**TASK OBJECTIVE:** Check every line below for the string "split". Copy the ones that have it.

**Dataset items:**
____________

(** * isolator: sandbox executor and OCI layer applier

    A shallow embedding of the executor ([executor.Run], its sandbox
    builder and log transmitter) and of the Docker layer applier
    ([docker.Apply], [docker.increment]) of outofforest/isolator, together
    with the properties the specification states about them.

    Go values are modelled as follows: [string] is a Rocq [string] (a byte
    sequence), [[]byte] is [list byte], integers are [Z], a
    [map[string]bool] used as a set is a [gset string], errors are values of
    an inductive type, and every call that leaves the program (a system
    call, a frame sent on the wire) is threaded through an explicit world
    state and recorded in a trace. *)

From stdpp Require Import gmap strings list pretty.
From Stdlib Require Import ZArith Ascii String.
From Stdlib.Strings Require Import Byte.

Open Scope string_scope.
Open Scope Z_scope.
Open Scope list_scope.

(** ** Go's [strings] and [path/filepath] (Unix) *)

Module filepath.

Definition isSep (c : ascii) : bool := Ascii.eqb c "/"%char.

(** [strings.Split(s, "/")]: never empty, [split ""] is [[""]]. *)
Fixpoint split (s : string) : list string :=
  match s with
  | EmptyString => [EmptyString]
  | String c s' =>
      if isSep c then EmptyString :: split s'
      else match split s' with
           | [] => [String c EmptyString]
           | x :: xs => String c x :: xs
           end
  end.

____________

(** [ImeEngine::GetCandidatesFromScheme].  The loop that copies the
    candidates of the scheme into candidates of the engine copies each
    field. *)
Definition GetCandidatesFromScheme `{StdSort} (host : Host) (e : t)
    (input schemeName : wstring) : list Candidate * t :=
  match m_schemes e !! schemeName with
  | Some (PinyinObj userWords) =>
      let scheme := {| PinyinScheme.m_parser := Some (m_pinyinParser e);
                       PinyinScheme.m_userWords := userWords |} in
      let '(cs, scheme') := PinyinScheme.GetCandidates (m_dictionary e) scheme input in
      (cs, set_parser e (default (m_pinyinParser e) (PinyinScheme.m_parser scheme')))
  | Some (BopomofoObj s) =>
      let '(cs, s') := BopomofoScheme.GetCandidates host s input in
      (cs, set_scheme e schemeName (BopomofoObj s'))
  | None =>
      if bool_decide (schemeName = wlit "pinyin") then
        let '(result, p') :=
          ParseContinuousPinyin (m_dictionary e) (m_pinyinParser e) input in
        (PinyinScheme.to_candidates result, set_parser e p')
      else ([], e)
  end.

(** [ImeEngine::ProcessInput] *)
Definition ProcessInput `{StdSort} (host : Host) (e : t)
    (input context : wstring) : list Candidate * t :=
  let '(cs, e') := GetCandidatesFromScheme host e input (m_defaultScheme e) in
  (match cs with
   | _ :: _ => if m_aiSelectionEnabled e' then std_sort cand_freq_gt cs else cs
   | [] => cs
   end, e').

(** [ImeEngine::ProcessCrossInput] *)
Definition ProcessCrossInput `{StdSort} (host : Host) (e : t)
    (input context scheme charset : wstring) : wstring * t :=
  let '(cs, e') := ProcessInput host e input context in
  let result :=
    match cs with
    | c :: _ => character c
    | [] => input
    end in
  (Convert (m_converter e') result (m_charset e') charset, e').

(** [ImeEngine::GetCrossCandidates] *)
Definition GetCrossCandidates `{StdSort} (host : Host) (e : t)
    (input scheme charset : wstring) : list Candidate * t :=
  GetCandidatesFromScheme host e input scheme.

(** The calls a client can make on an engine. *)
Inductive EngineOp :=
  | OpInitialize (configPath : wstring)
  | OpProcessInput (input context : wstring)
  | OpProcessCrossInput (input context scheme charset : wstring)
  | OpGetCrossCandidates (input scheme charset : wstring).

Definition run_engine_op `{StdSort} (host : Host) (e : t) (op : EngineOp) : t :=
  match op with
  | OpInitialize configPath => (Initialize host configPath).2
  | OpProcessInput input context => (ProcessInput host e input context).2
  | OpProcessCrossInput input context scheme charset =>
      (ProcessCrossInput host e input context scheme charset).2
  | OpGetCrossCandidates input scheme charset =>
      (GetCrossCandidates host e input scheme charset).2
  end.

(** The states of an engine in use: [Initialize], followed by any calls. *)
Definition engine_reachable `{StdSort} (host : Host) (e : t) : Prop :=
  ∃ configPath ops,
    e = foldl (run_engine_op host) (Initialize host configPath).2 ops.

____________

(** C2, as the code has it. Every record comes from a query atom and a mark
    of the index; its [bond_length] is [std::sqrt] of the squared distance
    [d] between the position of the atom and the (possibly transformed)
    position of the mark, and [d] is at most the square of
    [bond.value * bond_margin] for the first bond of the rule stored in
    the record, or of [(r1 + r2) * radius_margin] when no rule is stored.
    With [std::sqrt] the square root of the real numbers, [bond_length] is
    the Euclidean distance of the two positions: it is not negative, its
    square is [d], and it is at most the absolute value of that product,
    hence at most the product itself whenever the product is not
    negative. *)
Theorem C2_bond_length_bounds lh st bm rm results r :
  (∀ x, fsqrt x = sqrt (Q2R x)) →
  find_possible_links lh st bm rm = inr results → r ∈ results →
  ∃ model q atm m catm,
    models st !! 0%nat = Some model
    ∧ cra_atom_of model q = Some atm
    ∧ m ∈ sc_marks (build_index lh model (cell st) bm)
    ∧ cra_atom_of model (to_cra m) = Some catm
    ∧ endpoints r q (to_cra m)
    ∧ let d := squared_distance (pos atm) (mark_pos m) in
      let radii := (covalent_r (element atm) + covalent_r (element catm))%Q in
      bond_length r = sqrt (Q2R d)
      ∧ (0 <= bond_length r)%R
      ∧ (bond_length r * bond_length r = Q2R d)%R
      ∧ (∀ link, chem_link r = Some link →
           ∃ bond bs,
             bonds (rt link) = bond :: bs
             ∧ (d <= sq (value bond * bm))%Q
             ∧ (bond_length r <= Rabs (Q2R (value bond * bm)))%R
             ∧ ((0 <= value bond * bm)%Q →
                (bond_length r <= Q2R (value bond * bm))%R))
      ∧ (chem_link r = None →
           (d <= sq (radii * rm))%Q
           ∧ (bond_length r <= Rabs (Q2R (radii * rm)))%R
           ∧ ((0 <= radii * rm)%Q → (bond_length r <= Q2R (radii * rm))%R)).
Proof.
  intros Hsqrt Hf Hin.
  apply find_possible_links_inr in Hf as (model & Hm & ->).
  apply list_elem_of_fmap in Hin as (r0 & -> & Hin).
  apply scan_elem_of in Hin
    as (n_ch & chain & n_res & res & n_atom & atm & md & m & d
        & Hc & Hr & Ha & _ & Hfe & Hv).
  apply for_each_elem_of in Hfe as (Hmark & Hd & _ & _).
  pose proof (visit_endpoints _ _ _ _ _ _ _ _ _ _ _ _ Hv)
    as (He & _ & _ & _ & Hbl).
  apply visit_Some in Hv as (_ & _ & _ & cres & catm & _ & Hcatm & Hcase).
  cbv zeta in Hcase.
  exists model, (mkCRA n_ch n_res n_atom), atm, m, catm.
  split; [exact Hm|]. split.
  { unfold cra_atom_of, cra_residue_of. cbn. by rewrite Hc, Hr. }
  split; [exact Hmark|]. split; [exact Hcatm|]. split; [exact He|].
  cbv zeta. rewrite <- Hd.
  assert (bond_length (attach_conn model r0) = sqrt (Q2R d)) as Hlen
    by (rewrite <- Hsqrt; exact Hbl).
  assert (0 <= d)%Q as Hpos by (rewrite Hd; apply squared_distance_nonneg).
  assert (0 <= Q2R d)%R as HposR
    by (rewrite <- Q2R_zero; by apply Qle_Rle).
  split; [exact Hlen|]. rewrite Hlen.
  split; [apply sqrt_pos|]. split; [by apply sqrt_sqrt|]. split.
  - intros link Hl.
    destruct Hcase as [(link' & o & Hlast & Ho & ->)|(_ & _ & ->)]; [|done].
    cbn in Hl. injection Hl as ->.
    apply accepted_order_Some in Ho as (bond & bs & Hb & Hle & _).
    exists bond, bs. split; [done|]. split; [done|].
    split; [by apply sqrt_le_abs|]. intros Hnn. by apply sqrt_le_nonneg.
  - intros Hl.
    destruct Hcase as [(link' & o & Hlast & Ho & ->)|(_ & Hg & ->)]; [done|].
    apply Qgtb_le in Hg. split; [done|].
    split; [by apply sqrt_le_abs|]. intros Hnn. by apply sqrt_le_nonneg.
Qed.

____________

**EXERCISE RESULT:**
(** [strings.Split(s, "/")]: never empty, [split ""] is [[""]]. *)
Fixpoint split (s : string) : list string :=
      if isSep c then EmptyString :: split s'
      else match split s' with
  split; [exact Hm|]. split.
  split; [exact Hmark|]. split; [exact Hcatm|]. split; [exact He|].
  split; [exact Hlen|]. rewrite Hlen.
  split; [apply sqrt_pos|]. split; [by apply sqrt_sqrt|]. split.
    exists bond, bs. split; [done|]. split; [done|].
    split; [by apply sqrt_le_abs|]. intros Hnn. by apply sqrt_le_nonneg.
    apply Qgtb_le in Hg. split; [done|].
    split; [by apply sqrt_le_abs|]. intros Hnn. by apply sqrt_le_nonneg.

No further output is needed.